WORK INSTRUCTIONS ▸ Take the entries below and print, exactly, the stretch from the line containing "Definition claim_transcript : list" through the line containing "Definition proof_fields : list", both included.

(Collected data entries)
━━━━━━━━━━━━━━━━

(* ===== verification/TenureHistory.v ===== *)
(** * The tenure authority's history, stated on its own

    What a valid snapshot of the authority is, in terms of bytes, digests and
    signatures only: the exact messages, transcripts and digest encodings a
    record has to hold.  Nothing of the validation of
    crates/paraegox-deployment/src/tenure_authority/model.rs occurs in the
    specification; the theorem at the end says that the validation accepts
    exactly these snapshots. *)

From Stdlib Require Import Strings.String.
From S2P Require Import Prelude Bytes Slices KernelDigest Tlv ApplyContracts ApplyWire Signatures TenureProtocol TenureModel.
Open Scope rust_scope.

(** ** The specification *)

Section specification.
Context `{Ed25519} (sha256 : list byte -> bytes32).

Definition nonzero (l : list byte) : Prop := exists b, b ∈ l /\ b <> x00.

(** The canonical digest of a field sequence under a domain: magic, version,
    length-prefixed domain, numbered length-prefixed fields, end and count. *)
Definition canonical_encoding (domain : list byte) (fields : list (list byte)) : list byte :=
  ascii_bytes "ParaEGOX" ++ [x00] ++ ascii_bytes "canonical-digest" ++ be_bytes 2 1
  ++ be_bytes 4 (len domain) ++ domain ++ fields_encoding 0 fields ++ [xff] ++ be_bytes 4 (len fields).
Definition hash_of (domain : list byte) (fields : list (list byte)) : bytes32 :=
  sha256 (canonical_encoding domain fields).

Definition usable_key (bytes : bytes32) : Prop :=
  exists k, key_from_bytes bytes = Some k /\ key_is_weak k = false.
Definition verifies (key : bytes32) (text : list byte) (signature : bytes64) : Prop :=
  exists k, key_from_bytes key = Some k /\ verify_strict k text signature = true.

(** Provisioning: identities are not zero, both keys are usable and match
    their fingerprints, and the signature profile is Ed25519, version 1. *)
Record provisioning_ok (p : AuthorityProvisioning) : Prop := {
  pok_nonzero : Forall nonzero [
    vec_to_list (deployment_scope_bytes (pv_source_scope p));
    vec_to_list (deployment_writer_bytes (pv_authorized_writer p));
    vec_to_list (authority_bytes (authority (pv_proof_authority p)));
    vec_to_list (key_bytes (key (pv_proof_authority p)));
    vec_to_list (principal_bytes (az_controller_principal (pv_authorization p)));
    vec_to_list (controller_key_bytes (az_controller_key (pv_authorization p)));
    vec_to_list (az_controller_public_key_fingerprint (pv_authorization p));
    vec_to_list (digest_bytes (fp_signing_key (pv_fingerprints p)));
    vec_to_list (digest_bytes (fp_policy (pv_fingerprints p)));
    vec_to_list (digest_bytes (fp_service_principal (pv_fingerprints p)));
    vec_to_list (digest_bytes (fp_owner_identity (pv_fingerprints p)))];
  pok_controller_key : usable_key (az_controller_verification_key (pv_authorization p));
  pok_controller_fingerprint : az_controller_public_key_fingerprint (pv_authorization p) =
    hash_of CONTROLLER_KEY_FINGERPRINT_DOMAIN
      [be_bytes 2 1; be_bytes 2 1; vec_to_list (az_controller_verification_key (pv_authorization p))];
  pok_key : usable_key (pv_verification_key p);
  pok_fingerprint : digest_bytes (fp_signing_key (pv_fingerprints p)) =
    hash_of AUTHORITY_KEY_FINGERPRINT_DOMAIN [vec_to_list (pv_verification_key p)];
  pok_algorithm : algorithm_value (algorithm (pv_proof_authority p)) = 1%N;
  pok_version : algorithm_version (pv_proof_authority p) = 1%N;
}.

(** *** The exchange a record stands for *)

Section exchange.
Context (p : AuthorityProvisioning) (r : AcquireRecord).

Definition intent_fields : list (list byte) :=
  [vec_to_list (deployment_scope_bytes (pv_source_scope p));
   vec_to_list (deployment_writer_bytes (rec_writer r));
   vec_to_list (record_operation_bytes (rec_operation_id r))].
Definition request_fields : list (list byte) :=
  intent_fields ++
  [vec_to_list (principal_bytes (az_controller_principal (pv_authorization p)));
   vec_to_list (controller_key_bytes (az_controller_key (pv_authorization p)));
   vec_to_list (az_controller_public_key_fingerprint (pv_authorization p));
   be_bytes 2 1; be_bytes 2 1; rec_nonce r; be_bytes 4 (rec_response_bound r);
   vec_to_list (hash_of INTENT_DIGEST_DOMAIN intent_fields)].
(** The request with the controller's signature, and what the controller
    signed. *)
Definition request_message (signature : bytes64) : list byte :=
  message ACQUIRE_REQUEST_MAGIC 1 12 (request_fields ++ [vec_to_list signature]).
Definition request_transcript : list byte :=
  REQUEST_AUTH_TRANSCRIPT_MAGIC ++ be_bytes 2 1
  ++ be_bytes 2 (len REQUEST_AUTH_TRANSCRIPT_DOMAIN) ++ REQUEST_AUTH_TRANSCRIPT_DOMAIN
  ++ be_bytes 2 11 ++ encode_tlvs 1 request_fields.

(** The claim of the proof, and what the authority signed. *)
Definition claim_fields : list (list byte) :=
  [vec_to_list (authority_bytes (authority (pv_proof_authority p)));
   vec_to_list (key_bytes (key (pv_proof_authority p)));
   be_bytes 2 1; be_bytes 2 1;
   vec_to_list (deployment_scope_bytes (pv_source_scope p));
   vec_to_list (deployment_writer_bytes (rec_writer r));
   be_bytes 8 (rec_epoch r); be_bytes 8 (rec_epoch r - 1); rec_nonce r].
Definition claim_transcript : list byte :=
  SIGNING_TRANSCRIPT_MAGIC ++ be_bytes 2 1
  ++ be_bytes 2 (len WRITER_TENURE_SIGNING_DOMAIN) ++ WRITER_TENURE_SIGNING_DOMAIN
  ++ be_bytes 2 9 ++ encode_tlvs 1 claim_fields.
Definition proof_fields : list (list byte) := claim_fields ++ [vec_to_list (rec_signature r)].

(** The response without and with its digest. *)
Definition response_body : list (list byte) :=
  [vec_to_list (record_operation_bytes (rec_operation_id r));
   vec_to_list (digest_bytes (rec_request_digest r)); rec_nonce r]
  ++ proof_fields ++ [vec_to_list (digest_bytes (rec_proof_envelope_digest r))].
Definition response_message : list byte :=
  message ACQUIRE_RESPONSE_MAGIC 1 15 (response_body ++ [vec_to_list (digest_bytes (rec_response_digest r))]).

(** A record of a history with the given high water. *)
Record record_ok (high_water : N) : Prop := {
  rok_nonzero : Forall nonzero [
    vec_to_list (deployment_writer_bytes (rec_writer r));
    vec_to_list (record_operation_bytes (rec_operation_id r));
    vec_to_list (digest_bytes (rec_request_digest r));
    vec_to_list (digest_bytes (rec_proof_envelope_digest r));
    vec_to_list (digest_bytes (rec_response_digest r))];
  rok_writer : rec_writer r = pv_authorized_writer p;
  rok_epoch : (1 <= rec_epoch r <= high_water)%N;
  rok_supersedes : rec_supersedes_through_epoch r = (rec_epoch r - 1)%N;
  rok_nonce : (1 <= len (rec_nonce r) <= 64)%N;
  (** the shortest and the longest response there is *)
  rok_bound : (301 <= rec_response_bound r <= 938)%N;
  rok_request : exists signature,
    rec_exact_request_bytes r = request_message signature /\
    verifies (az_controller_verification_key (pv_authorization p)) request_transcript signature;
  rok_request_digest : digest_bytes (rec_request_digest r) =
    hash_of REQUEST_DIGEST_DOMAIN [rec_exact_request_bytes r];
  rok_signature : verifies (pv_verification_key p) claim_transcript (rec_signature r);
  rok_envelope_digest : digest_bytes (rec_proof_envelope_digest r) =
    hash_of WRITER_TENURE_PROOF_ENVELOPE_DIGEST_DOMAIN proof_fields;
  rok_response : rec_exact_response_bytes r = response_message;
  rok_response_digest : digest_bytes (rec_response_digest r) =
    hash_of RESPONSE_DIGEST_DOMAIN [message ACQUIRE_RESPONSE_MAGIC 1 14 response_body];
  rok_response_fits : (len (rec_exact_response_bytes r) <= rec_response_bound r)%N;
}.
End exchange.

━━━━━━━━━━━━━━━━

SOLUTION FOR THIS EXERCISE ▸
Definition claim_transcript : list byte :=
  SIGNING_TRANSCRIPT_MAGIC ++ be_bytes 2 1
  ++ be_bytes 2 (len WRITER_TENURE_SIGNING_DOMAIN) ++ WRITER_TENURE_SIGNING_DOMAIN
  ++ be_bytes 2 9 ++ encode_tlvs 1 claim_fields.
Definition proof_fields : list (list byte) := claim_fields ++ [vec_to_list (rec_signature r)].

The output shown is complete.